Any worker exposed to hot and humid conditions is at risk of heat illness, especially those doing heavy work tasks or using bulky protective clothing and equipment. Some workers might be at greater risk than others if they have not built up a tolerance to hot conditions, including new workers, temporary workers, or those returning to work after a week or more off. All workers are at risk during a heat wave.
It is very important to watch out for each other during extreme heat. Simple overheating and dehydration can quickly become dangerous.
Here is what to look out for and what actions to take.
Heat Stroke: High body temperature, hot, dry skin, rapid pulse, and possible unconsciousness can come on quickly.
Action: Call 911. If you see a victim with these warning signs, they need immediate medical attention. Until medical help arrives, move the victim to a cooler environment and reduce body temperature with a cold bath or sponging.
Heat Exhaustion: Heavy sweating, weakness, wet skin, headache, dizziness / fainting, irritability / confusion, thirst, and nausea / vomiting are early signs.
Action: First aid includes getting the victim out of the sun, having them lie down, loosening clothing, applying cool, wet cloths, and administering sips of water.
Heat Cramps: Muscle spasms or pain (usually in the abdomen, arms, or legs).

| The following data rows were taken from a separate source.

Definition NextFrame (pic : option Picture) (o : VideoOut) : VideoOut * Z :=
  match pic with
  | None => (o, 0)
  | Some pic =>
      if negb (vo_inited o) then (o, 0)
      else (mkVideoOut (Some pic) (vo_width o) (vo_height o) true (vo_versionChanged o) (vo_sizeChange o) (vo_inited o)
              (vo_version o) (vo_keepAspect o), 1)
  end.

Definition SetVideoSize (width height : Z) (o : VideoOut) : VideoOut * Z :=
  if (vo_width o =? width) && (vo_height o =? height) then (o, 0)
  else (mkVideoOut (vo_last o) width height (vo_isChanged o) (vo_versionChanged o) true (vo_inited o)
          (vo_version o) (vo_keepAspect o), 1).

Definition GetFrame (o : VideoOut) : VideoOut * option Picture :=
  (mkVideoOut (vo_last o) (vo_width o) (vo_height o) false (vo_versionChanged o) (vo_sizeChange o) (vo_inited o)
     (vo_version o) (vo_keepAspect o), vo_last o).

Definition IsChanged (version : Z) (o : VideoOut) : VideoOut * bool :=
  if negb (vo_inited o) then (o, false)
  else if vo_version o =? version then (o, vo_versionChanged o)
  else (mkVideoOut (vo_last o) (vo_width o) (vo_height o) (vo_isChanged o) (vo_isChanged o) (vo_sizeChange o)
          (vo_inited o) version (vo_keepAspect o), vo_isChanged o).

Definition SizeHasChanged (o : VideoOut) : VideoOut * bool :=
  if vo_sizeChange o then
    (if vo_versionChanged o then
       mkVideoOut (vo_last o) (vo_width o) (vo_height o) (vo_isChanged o) (vo_versionChanged o) false (vo_inited o)
         (vo_version o) (vo_keepAspect o)
     else o, true)
  else (o, false).

(** ** State *)

Inductive VADMode := NoVAD | BasicVAD | FullVAD.
#[global] Instance VADMode_eq_dec : EqDecision VADMode.
Proof. solve_decision. Defined.

Record VideoSource := mkVideoSource { vs_output : VideoOut; vs_mosaic : option Z }.

Definition Videos : Type := list (Z * VideoSource).

Record VideoMixer := mkVideoMixer {
  vm_videos : Videos;              (** [lstVideos] *)
  vm_mosaics : list (Z * Z);       (** [mosaics], to addresses *)
  vm_heap : list (Z * Mosaic);
  vm_next : Z;                     (** the next address *)
  vm_max : Z;                      (** [maxMosaics] *)
  vm_logo : option Picture;
  vm_default : option Z;           (** [defaultMosaic] *)
  vm_mixing : bool;
  vm_proxy : bool;                 (** whether [proxy] is set *)
  vm_vadMode : VADMode;
}.

Definition new_VideoMixer : VideoMixer := mkVideoMixer [] [] [] 0 0 None None false false NoVAD.

Definition set_videos (v : Videos) (x : VideoMixer) : VideoMixer :=
  mkVideoMixer v (vm_mosaics x) (vm_heap x) (vm_next x) (vm_max x) (vm_logo x) (vm_default x) (vm_mixing x) (vm_proxy x) (vm_vadMode x).
Definition set_heap (h : list (Z * Mosaic)) (x : VideoMixer) : VideoMixer :=
  mkVideoMixer (vm_videos x) (vm_mosaics x) h (vm_next x) (vm_max x) (vm_logo x) (vm_default x) (vm_mixing x) (vm_proxy x) (vm_vadMode x).
Definition set_mosaics (l : list (Z * Z)) (x : VideoMixer) : VideoMixer :=
  mkVideoMixer (vm_videos x) l (vm_heap x) (vm_next x) (vm_max x) (vm_logo x) (vm_default x) (vm_mixing x) (vm_proxy x) (vm_vadMode x).
Definition set_default (d : option Z) (x : VideoMixer) : VideoMixer :=
  mkVideoMixer (vm_videos x) (vm_mosaics x) (vm_heap x) (vm_next x) (vm_max x) (vm_logo x) d (vm_mixing x) (vm_proxy x) (vm_vadMode x).
(* ===== verification/VideoMixerProps.v ===== *)
(** * The video mixer: pointers and slots stay valid

    [mixer_ok]: the map owns exactly the mosaics that are alive, each in good order, and everybody
    who watches a mosaic watches one of them.  Every operation keeps it and none faults. *)

From S2P Require Import Prelude OrderedMap Octets Mosaic MosaicLaws VideoMixer.

(** ** Drawing *)

(** The videos may change their outputs, never what they watch. *)
Definition same_watch (v v' : Videos) : Prop :=
  (om_sorted v → om_sorted v') ∧ ∀ id, vs_mosaic <$> om_find id v' = vs_mosaic <$> om_find id v.

Definition drawn (s s' : Videos * Mosaic) : Prop := kept s.2 s'.2 ∧ same_watch s.1 s'.1.

#[global] Instance same_watch_refl : Reflexive same_watch.
Proof. by intros v. Qed.
#[global] Instance same_watch_trans : Transitive same_watch.
Proof. intros a b c [H1 H2] [H3 H4]. split; [auto|]. intros id. by rewrite H4. Qed.

Lemma drawn_refl s : mosaic_ok s.2 → drawn s s.
Proof. intros H. split; [by apply kept_refl|done]. Qed.

Lemma drawn_trans a b c : drawn a b → drawn b c → drawn a c.
Proof. intros [H1 H2] [H3 H4]. split; [by eapply kept_trans|by etransitivity]. Qed.

Lemma set_output_watch id v o videos :
  om_find id videos = Some v → same_watch videos (om_set id (set_output o v) videos).
Proof.
  intros Hv. split; [apply om_set_sorted|]. intros id'. destruct (decide (id' = id)) as [->|].
  - by rewrite om_find_set_eq, Hv.
  - by rewrite om_find_set_ne.
Qed.

Lemma kept_keep m b : mosaic_ok m → kept m (KeepAspectRatio b m).
Proof. intros. split; [by apply ok_keep|done]. Qed.

Lemma update_keep_kept m i pic b : mosaic_ok m → kept m (mosaic_Update i pic (KeepAspectRatio b m)).1.
Proof. intros Hm. eapply kept_trans; [by apply kept_keep|]. apply mosaic_Update_kept. by apply ok_keep. Qed.

Lemma CleanSlot_kept m i logo : mosaic_ok m → kept m (CleanSlot i logo m).
Proof.
  intros Hm. unfold CleanSlot. destruct logo; [by apply update_keep_kept|by apply mosaic_Clean_kept].
Qed.

Lemma show_output_drawn i id v videos m :
  mosaic_ok m → om_find id videos = Some v → drawn (videos, m) (show_output i id v videos m).
Proof. intros Hm Hv. split; simpl; [by apply update_keep_kept|by apply set_output_watch]. Qed.

Lemma for_slots_drawn body k i s :
  mosaic_ok s.2 → 0 <= i → i + Z.of_nat k = mo_numSlots s.2 →
  (∀ j s', mosaic_ok s'.2 → is_slot s.2 j → drawn s s' → is_slot s'.2 j → yields (body j s') (drawn s')) →
  yields (for_slots k i body s) (drawn s).
Proof.
  intros Hm Hi Hk Hbody.
  assert (Hgen : ∀ k i s', drawn s s' → 0 <= i → i + Z.of_nat k = mo_numSlots s.2 → yields (for_slots k i body s') (drawn s)).
  { clear k i Hi Hk. intros k. induction k as [|k IH]; intros i s' Hs Hi Hk; simpl; [done|].
    assert (Hsl : is_slot s.2 i) by (unfold is_slot; lia). destruct Hs as [Hks Hws].
    eapply yields_bind; [apply Hbody; [apply Hks|done|done|by eapply kept_is_slot]|].
    intros s1 H1. apply IH; [|lia|lia]. eapply drawn_trans; [by split|done]. }
  apply Hgen; [by apply drawn_refl|done|done].
Qed.

Lemma num_nonneg m : mosaic_ok m → 0 <= mo_numSlots m.
Proof. intros Hm. rewrite <- (ok_pos m Hm). apply Zlen_nonneg. Qed.

Lemma clean_slot_drawn i logo s : mosaic_ok s.2 → drawn s (s.1, CleanSlot i logo s.2).
Proof. intros Hm. split; [by apply CleanSlot_kept|done]. Qed.

Lemma clean_then_show i id v videos m :
  mosaic_ok m → om_find id videos = Some v → drawn (videos, m) (show_output i id v videos (mosaic_Clean i m)).
Proof.
  intros Hm Hv. pose proof (mosaic_Clean_kept m i Hm) as Hc.
  eapply (drawn_trans _ (videos, mosaic_Clean i m)); [by split|]. apply show_output_drawn; [apply Hc|done].
Qed.

Lemma UpdateMosaic_drawn logo s : mosaic_ok s.2 → yields (UpdateMosaic logo s) (drawn s).
Proof.
  intros Hm. pose proof (num_nonneg _ Hm). apply for_slots_drawn; [done|lia|lia|].
  intros j [videos m] Hm' _ _ Hj. simpl in *. rewrite rd_pos by done. simpl.
  destruct (0 <? occupant m j); [|by apply clean_slot_drawn].
  destruct (om_find (occupant m j) videos) eqn:Hv; [by apply clean_then_show|by apply clean_slot_drawn].
Qed.

(** ** The invariant *)

Record mixer_ok (x : VideoMixer) : Prop := {
  mx_videos : om_sorted (vm_videos x);
  mx_mosaics : om_sorted (vm_mosaics x);
  mx_heap : om_sorted (vm_heap x);
  mx_alive : ∀ id a, om_find id (vm_mosaics x) = Some a → ∃ m, om_find a (vm_heap x) = Some m ∧ mosaic_ok m ∧ a < vm_next x;
  mx_owner : ∀ a, is_Some (om_find a (vm_heap x)) → ∃ id, om_find id (vm_mosaics x) = Some a;
  mx_single : ∀ i j a, om_find i (vm_mosaics x) = Some a → om_find j (vm_mosaics x) = Some a → i = j;
  mx_watched : ∀ id v a, om_find id (vm_videos x) = Some v → vs_mosaic v = Some a → ∃ mid, om_find mid (vm_mosaics x) = Some a;
}.

Lemma new_VideoMixer_ok : mixer_ok new_VideoMixer.
Proof. split; try apply om_sorted_nil; simpl; try done; by intros a [m Hm]. Qed.

Lemma watched_watch x v' id v a :
  mixer_ok x → same_watch (vm_videos x) v' → om_find id v' = Some v → vs_mosaic v = Some a →
  ∃ mid, om_find mid (vm_mosaics x) = Some a.
Proof.
  intros Hx [_ Hw] Hv Ha. specialize (Hw id). rewrite Hv in Hw. simpl in Hw.
  destruct (om_find id (vm_videos x)) as [v0|] eqn:E; [|done]. simpl in Hw. injection Hw as Hw.
  eapply mx_watched; [done|exact E|congruence].
Qed.

(** A mosaic is redrawn in place. *)
Lemma ok_redraw x id a m s :
  mixer_ok x → om_find id (vm_mosaics x) = Some a → om_find a (vm_heap x) = Some m → drawn (vm_videos x, m) s →
  mixer_ok (set_videos s.1 (set_heap (om_set a s.2 (vm_heap x)) x)).
Proof.
  intros Hx Hid Ha [[Hk Ht] Hw]. simpl in *. pose proof Hx as [H1 H2 H3 H4 H5 H6 H7]. split; simpl; try done.
  - by apply Hw.
  - by apply om_set_sorted.
  - intros i b Hi. destruct (H4 i b Hi) as (m' & Hb & Hm' & Hlt). destruct (decide (b = a)) as [->|].
    + exists s.2. rewrite om_find_set_eq. done.
    + exists m'. by rewrite om_find_set_ne.
  - intros b Hb. destruct (decide (b = a)) as [->|]; [by exists id|]. rewrite om_find_set_ne in Hb by done. by apply H5.
  - intros i v b Hv Hb. by eapply watched_watch.
Qed.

Action: Have worker rest in shady, cool area, Drink water or other cool non-alcoholic beverages, Wait a few hours before returning to work, Seek medical attention if cramps continue.
Heat Rash: Clusters of red bumps on the skin (often on the neck, upper chest, or in folds of the skin).
Action: Work in cooler, less humid environment when possible. Keep the affected area dry.
The body normally cools itself by sweating. During hot weather, especially with high humidity, sweating isn’t enough. Body temperature can rise to dangerous levels if you don’t drink enough water and rest in the shade. You can suffer from heat exhaustion or heat stroke.
Water. Rest. Shade. Slow down, reschedule, or reduce strenuous activities until it is cooler. Wear lightweight and light colored clothing and don’t forget to wear a hat. Don’t exceed your physical capabilities and give yourself time to become acclimated to the activity and high temperatures. Drink plenty of water and non-alcoholic beverages that your body needs to keep cool. Keep a sharp lookout for coworkers, family, children, and the elderly. Don’t forget the pets.